Where a line of the listing below includes the word "gmap", reproduce that line.

===== Data

Lemma sync_transfers_witness :
  exists payload l,
    h_out (on_sync 3000000 9 (sync_request 1 0) toy_full).2 =
      h_out toy_full ++ [mk_out 9 MSG_TYPE_SYS_STORE_SYNC payload] /\
    contents (h_backend (on_sync 4000000 5 payload toy_service).2) =
      merge 4000000 (import_writes 4000000 (take 255 l) (h_backend toy_service)) (take 255 l) ∅ /\
    toy_kv ∈ l.
Proof.
  destruct (sync_transfers toy_full toy_service 3000000 4000000 5 9 1 0)
    as (payload & l & Hout & _ & _ & _ & Hl & Hm & _).
  - exact toy_full_ok.
  - apply map_Forall_empty.
  - apply (bool_decide_unpack (fits _ _)); vm_compute; exact I.
  - apply (bool_decide_unpack (fits _ _)); vm_compute; exact I.
  - lia.
  - rewrite toy_full_contents. apply map_Forall_insert_2; [|apply map_Forall_empty].
    split_and!; [vm_compute; reflexivity..|concrete_entry].
  - exists payload, l. split; [exact Hout|]. split; [exact Hm|].
    apply Hl. rewrite toy_full_contents. split_and!; reflexivity.
Defined.

(** The entry is written: the import of the answer is not empty. *)
Example toy_sync_writes :
  merge 4000000 (import_writes 4000000 [toy_kv] (h_backend toy_service)) [toy_kv] ∅ =
  {[str_bytes "peer/a" := mk_kv (str_bytes "peer/a") [x01; x02] 4000000 0 0]}.
Proof. vm_compute. reflexivity. Qed.

Lemma sync_loses_update_witness :
  let old := mk_kv [x6b] [x01] 100 0 0 in
  let new := mk_kv [x6b] [x02] 200 0 0 in
  let s1 := import_entry 1000 old (∅ : gmap bytes row) in
  import_entry 2000 new s1 = s1 /\ get 2000 (Some [x6b]) s1 = Some (mk_kv [x6b] [x01] 1000 0 0).
Proof.
  intros old new s1. split; [|vm_compute; reflexivity].
  apply (sync_loses_update (∅ : gmap bytes row) s1 1000 2000 old new).
  - apply map_Forall_empty.
  - apply (bool_decide_unpack (fits _ _)); vm_compute; exact I.
  - concrete_entry.
  - vm_compute. reflexivity.
  - vm_compute. reflexivity.
  - reflexivity.
  - vm_compute. split; done.
  - vm_compute. reflexivity.
Defined.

==========

# [Completed exercise]
  let s1 := import_entry 1000 old (∅ : gmap bytes row) in
  apply (sync_loses_update (∅ : gmap bytes row) s1 1000 2000 old new).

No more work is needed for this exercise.